→ **BRIEF**
Output, without alteration, the first line of the entries and each line after it, stopping with the line that contains "[AndroidHostInterface_create], lines 366-393)".

(Stored data)
####################

(** * AndroidHostInterface: emulation thread, callback queue and FPS overlay

    A shallow embedding of [android/app/src/cpp/android_host_interface.cpp].

    The file has four parts.

    - Part I embeds the speed read-out of [DrawFPSWindow] (lines 304-310).
      The member [m_speed] is an IEEE binary32 number, represented with the
      [spec_float] type of the standard library (precision 24, emax 128),
      compared with [SFltb] as the hardware compares.

    - Part II embeds [StartEmulationThread], [StopEmulationThread],
      [RunOnEmulationThread] and [EmulationThreadEntryPoint] as an
      interleaving state machine.  Every statement is one atomic step of the
      thread that executes it; a schedule is a list of thread choices; a
      blocked thread (mutex taken, event not signalled, join target still
      running) does not move; a failed [Assert], [std::terminate] or
      undefined behaviour ends the process.  Every step puts what it did on
      top of a trace (newest entry first), and the ordering properties are
      stated over the trace of every reachable state, that is, for every
      interleaving.

    - Part III adds, over the same state machine, what a user of the three
      entry points relies on: mutual exclusion, what the calls leave behind
      when they return, that they do return, and how [SurfaceChanged] meets
      the life of the worker.

    - Part IV embeds the rest of [DrawFPSWindow] (lines 257-314), the
      pointer kept in the Java object ([GetNativeClass], lines 30-34, and
      [AndroidHostInterface_create], lines 366-393) and [JNI_OnLoad]
      (lines 328-358) as functions.

    What lies outside the source file enters as follows.  The results of the
    collaborators (display, audio stream, system) are inputs of each start.
    A queued [std::function] is an identity together with its effect on the
    base-class members the loop reads.  Logging is left out.  The life-cycle
    entry points are called by one thread, as their assertions demand; any
    thread may submit commands. *)

From Stdlib Require Import ZArith List Bool Arith Lia String DecimalString.
From Stdlib Require Import Floats.SpecFloat.
Import ListNotations.

(* ================================================================== *)
(** * Part I: the speed read-out of [DrawFPSWindow]                    *)
(* ================================================================== *)

Open Scope Z_scope.

(** [float] of the source: IEEE binary32. *)
Definition prec32 : Z := 24.
Definition emax32 : Z := 128.

Definition is_float32 (x : spec_float) : Prop := valid_binary prec32 emax32 x = true.

(** The literals of lines 305-310, in canonical binary32 form. *)
Definition f32_90  : spec_float := S754_finite false 11796480 (-17). (* 90.0f  *)
Definition f32_110 : spec_float := S754_finite false 14417920 (-17). (* 110.0f *)
Definition f32_1   : spec_float := S754_finite false 8388608 (-23).  (* 1.0f   *)
Definition f32_0_4 : spec_float := S754_finite false 13421773 (-25). (* 0.4f   *)

Record ImVec4 : Type := mkImVec4 { vx : spec_float; vy : spec_float; vz : spec_float; vw : spec_float }.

####################

→ **RESULT**
(** * AndroidHostInterface: emulation thread, callback queue and FPS overlay

    A shallow embedding of [android/app/src/cpp/android_host_interface.cpp].

    The file has four parts.

    - Part I embeds the speed read-out of [DrawFPSWindow] (lines 304-310).
      The member [m_speed] is an IEEE binary32 number, represented with the
      [spec_float] type of the standard library (precision 24, emax 128),
      compared with [SFltb] as the hardware compares.

    - Part II embeds [StartEmulationThread], [StopEmulationThread],
      [RunOnEmulationThread] and [EmulationThreadEntryPoint] as an
      interleaving state machine.  Every statement is one atomic step of the
      thread that executes it; a schedule is a list of thread choices; a
      blocked thread (mutex taken, event not signalled, join target still
      running) does not move; a failed [Assert], [std::terminate] or
      undefined behaviour ends the process.  Every step puts what it did on
      top of a trace (newest entry first), and the ordering properties are
      stated over the trace of every reachable state, that is, for every
      interleaving.

    - Part III adds, over the same state machine, what a user of the three
      entry points relies on: mutual exclusion, what the calls leave behind
      when they return, that they do return, and how [SurfaceChanged] meets
      the life of the worker.

    - Part IV embeds the rest of [DrawFPSWindow] (lines 257-314), the
      pointer kept in the Java object ([GetNativeClass], lines 30-34, and
      [AndroidHostInterface_create], lines 366-393) and [JNI_OnLoad]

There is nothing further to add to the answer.